Task brief.
Instruction for the data below: set down exactly the lines from the line with "(** The slots of nested" to the line with "let '(pre, out)", inclusive, and no others.

== Records to use ==

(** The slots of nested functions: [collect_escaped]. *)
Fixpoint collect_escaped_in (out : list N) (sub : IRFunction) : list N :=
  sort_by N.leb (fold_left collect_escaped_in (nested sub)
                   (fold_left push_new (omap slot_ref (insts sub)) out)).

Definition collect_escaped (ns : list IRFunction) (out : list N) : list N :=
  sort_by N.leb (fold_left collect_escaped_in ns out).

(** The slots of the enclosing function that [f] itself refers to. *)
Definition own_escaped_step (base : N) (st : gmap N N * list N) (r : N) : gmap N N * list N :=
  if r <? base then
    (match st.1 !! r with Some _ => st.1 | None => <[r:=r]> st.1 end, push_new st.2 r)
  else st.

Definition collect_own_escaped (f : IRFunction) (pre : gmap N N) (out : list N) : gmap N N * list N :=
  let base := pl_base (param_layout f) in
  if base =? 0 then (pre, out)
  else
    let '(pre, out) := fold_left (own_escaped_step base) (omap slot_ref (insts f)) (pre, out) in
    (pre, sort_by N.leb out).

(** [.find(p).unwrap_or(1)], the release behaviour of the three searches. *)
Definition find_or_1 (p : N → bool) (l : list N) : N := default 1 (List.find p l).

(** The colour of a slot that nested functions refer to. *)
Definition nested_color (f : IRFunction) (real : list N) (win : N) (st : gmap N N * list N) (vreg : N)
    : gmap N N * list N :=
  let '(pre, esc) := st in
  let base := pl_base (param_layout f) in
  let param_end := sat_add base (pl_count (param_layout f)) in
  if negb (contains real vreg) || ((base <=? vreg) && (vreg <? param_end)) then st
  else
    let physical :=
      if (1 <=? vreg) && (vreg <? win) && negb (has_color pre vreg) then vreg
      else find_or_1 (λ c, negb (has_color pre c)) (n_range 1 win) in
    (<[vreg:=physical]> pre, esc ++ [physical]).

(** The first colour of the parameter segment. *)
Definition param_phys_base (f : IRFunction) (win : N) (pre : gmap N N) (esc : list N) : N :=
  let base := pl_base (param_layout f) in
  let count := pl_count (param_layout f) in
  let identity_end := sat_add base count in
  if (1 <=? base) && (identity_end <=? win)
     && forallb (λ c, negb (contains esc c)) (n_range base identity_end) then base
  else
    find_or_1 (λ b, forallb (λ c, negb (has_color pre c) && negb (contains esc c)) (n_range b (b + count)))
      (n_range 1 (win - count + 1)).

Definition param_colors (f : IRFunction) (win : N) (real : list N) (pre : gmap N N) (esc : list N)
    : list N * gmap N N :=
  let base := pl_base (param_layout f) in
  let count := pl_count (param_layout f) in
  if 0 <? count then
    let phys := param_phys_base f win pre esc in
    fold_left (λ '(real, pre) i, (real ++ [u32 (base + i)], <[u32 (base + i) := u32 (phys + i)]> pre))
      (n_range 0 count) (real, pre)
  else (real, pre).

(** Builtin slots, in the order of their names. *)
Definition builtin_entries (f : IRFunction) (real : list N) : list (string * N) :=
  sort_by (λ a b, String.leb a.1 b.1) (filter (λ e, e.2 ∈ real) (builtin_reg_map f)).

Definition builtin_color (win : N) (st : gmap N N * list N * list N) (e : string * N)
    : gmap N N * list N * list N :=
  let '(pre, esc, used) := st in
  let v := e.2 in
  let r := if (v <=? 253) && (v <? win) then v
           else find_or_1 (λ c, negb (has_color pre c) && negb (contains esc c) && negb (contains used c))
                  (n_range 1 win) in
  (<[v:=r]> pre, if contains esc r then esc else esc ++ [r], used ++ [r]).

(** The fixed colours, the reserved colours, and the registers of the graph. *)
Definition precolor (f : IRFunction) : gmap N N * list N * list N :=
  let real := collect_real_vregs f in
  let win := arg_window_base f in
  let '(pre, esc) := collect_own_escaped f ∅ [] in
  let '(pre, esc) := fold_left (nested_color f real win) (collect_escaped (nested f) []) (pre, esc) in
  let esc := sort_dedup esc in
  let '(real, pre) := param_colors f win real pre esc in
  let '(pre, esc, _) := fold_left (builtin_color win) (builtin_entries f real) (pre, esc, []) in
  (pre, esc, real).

===
== Records to use ==

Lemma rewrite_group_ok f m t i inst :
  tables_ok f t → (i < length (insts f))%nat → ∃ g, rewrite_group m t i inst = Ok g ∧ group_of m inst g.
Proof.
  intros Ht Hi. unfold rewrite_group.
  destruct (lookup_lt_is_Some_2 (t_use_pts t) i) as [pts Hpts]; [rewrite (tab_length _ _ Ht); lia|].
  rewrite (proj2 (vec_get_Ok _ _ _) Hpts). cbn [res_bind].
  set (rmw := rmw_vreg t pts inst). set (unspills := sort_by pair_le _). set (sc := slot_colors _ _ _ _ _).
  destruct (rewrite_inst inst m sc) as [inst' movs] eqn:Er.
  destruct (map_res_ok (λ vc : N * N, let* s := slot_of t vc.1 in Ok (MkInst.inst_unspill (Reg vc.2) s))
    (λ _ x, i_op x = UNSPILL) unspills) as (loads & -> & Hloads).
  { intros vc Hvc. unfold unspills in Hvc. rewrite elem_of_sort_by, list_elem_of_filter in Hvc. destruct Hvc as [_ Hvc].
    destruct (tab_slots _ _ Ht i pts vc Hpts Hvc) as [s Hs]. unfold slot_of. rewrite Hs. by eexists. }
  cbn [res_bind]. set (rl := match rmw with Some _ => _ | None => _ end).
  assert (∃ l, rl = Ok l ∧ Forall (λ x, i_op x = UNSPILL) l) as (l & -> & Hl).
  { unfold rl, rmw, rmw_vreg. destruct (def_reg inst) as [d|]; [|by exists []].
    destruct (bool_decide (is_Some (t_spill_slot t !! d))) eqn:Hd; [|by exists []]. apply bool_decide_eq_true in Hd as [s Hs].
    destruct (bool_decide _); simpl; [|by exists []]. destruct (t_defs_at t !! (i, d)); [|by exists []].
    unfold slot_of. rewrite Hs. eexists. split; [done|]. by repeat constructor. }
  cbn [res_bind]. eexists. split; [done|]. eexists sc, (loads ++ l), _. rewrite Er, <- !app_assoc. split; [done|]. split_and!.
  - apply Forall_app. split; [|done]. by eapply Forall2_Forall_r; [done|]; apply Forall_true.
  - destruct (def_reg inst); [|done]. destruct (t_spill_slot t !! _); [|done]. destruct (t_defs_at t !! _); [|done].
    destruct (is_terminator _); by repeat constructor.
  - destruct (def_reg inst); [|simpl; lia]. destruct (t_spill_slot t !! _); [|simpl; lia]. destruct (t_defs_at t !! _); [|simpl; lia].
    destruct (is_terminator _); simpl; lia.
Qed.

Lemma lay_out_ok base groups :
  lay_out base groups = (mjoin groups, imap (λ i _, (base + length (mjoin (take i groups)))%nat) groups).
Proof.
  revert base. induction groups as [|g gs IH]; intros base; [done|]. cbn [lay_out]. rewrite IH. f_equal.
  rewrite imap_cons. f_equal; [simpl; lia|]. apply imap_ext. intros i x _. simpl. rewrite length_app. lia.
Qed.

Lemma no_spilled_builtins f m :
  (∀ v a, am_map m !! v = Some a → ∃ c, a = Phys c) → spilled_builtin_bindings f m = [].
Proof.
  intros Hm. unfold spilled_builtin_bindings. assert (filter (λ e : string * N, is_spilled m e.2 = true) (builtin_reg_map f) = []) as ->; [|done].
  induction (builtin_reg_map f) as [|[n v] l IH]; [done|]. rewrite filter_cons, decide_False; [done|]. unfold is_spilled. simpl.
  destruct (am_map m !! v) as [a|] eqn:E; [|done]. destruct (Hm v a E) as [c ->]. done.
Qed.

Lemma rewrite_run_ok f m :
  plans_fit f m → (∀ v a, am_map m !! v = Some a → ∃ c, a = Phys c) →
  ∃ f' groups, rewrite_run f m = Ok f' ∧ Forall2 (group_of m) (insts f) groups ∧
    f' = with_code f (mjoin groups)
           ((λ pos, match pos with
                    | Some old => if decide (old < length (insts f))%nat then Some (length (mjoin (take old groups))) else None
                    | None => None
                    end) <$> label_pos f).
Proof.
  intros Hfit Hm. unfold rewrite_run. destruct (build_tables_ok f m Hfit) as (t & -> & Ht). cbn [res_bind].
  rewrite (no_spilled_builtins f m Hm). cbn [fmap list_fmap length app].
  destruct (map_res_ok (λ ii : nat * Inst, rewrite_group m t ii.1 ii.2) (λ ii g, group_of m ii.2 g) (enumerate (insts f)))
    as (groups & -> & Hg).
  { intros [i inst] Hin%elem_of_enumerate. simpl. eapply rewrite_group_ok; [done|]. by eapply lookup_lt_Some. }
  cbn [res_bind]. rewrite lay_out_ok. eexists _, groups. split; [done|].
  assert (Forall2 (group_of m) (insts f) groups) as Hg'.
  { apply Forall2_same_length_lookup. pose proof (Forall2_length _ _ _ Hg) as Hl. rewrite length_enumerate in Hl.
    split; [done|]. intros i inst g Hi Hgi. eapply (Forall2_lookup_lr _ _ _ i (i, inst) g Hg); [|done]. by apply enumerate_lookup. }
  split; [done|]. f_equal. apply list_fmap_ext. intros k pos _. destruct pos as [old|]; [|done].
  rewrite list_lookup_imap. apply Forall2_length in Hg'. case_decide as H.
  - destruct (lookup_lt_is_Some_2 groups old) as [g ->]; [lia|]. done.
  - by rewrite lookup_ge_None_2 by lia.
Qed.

===

Task solution.
(** The slots of nested functions: [collect_escaped]. *)
Fixpoint collect_escaped_in (out : list N) (sub : IRFunction) : list N :=
  sort_by N.leb (fold_left collect_escaped_in (nested sub)
                   (fold_left push_new (omap slot_ref (insts sub)) out)).

Definition collect_escaped (ns : list IRFunction) (out : list N) : list N :=
  sort_by N.leb (fold_left collect_escaped_in ns out).

(** The slots of the enclosing function that [f] itself refers to. *)
Definition own_escaped_step (base : N) (st : gmap N N * list N) (r : N) : gmap N N * list N :=
  if r <? base then
    (match st.1 !! r with Some _ => st.1 | None => <[r:=r]> st.1 end, push_new st.2 r)
  else st.

Definition collect_own_escaped (f : IRFunction) (pre : gmap N N) (out : list N) : gmap N N * list N :=
  let base := pl_base (param_layout f) in
  if base =? 0 then (pre, out)
  else
    let '(pre, out) := fold_left (own_escaped_step base) (omap slot_ref (insts f)) (pre, out) in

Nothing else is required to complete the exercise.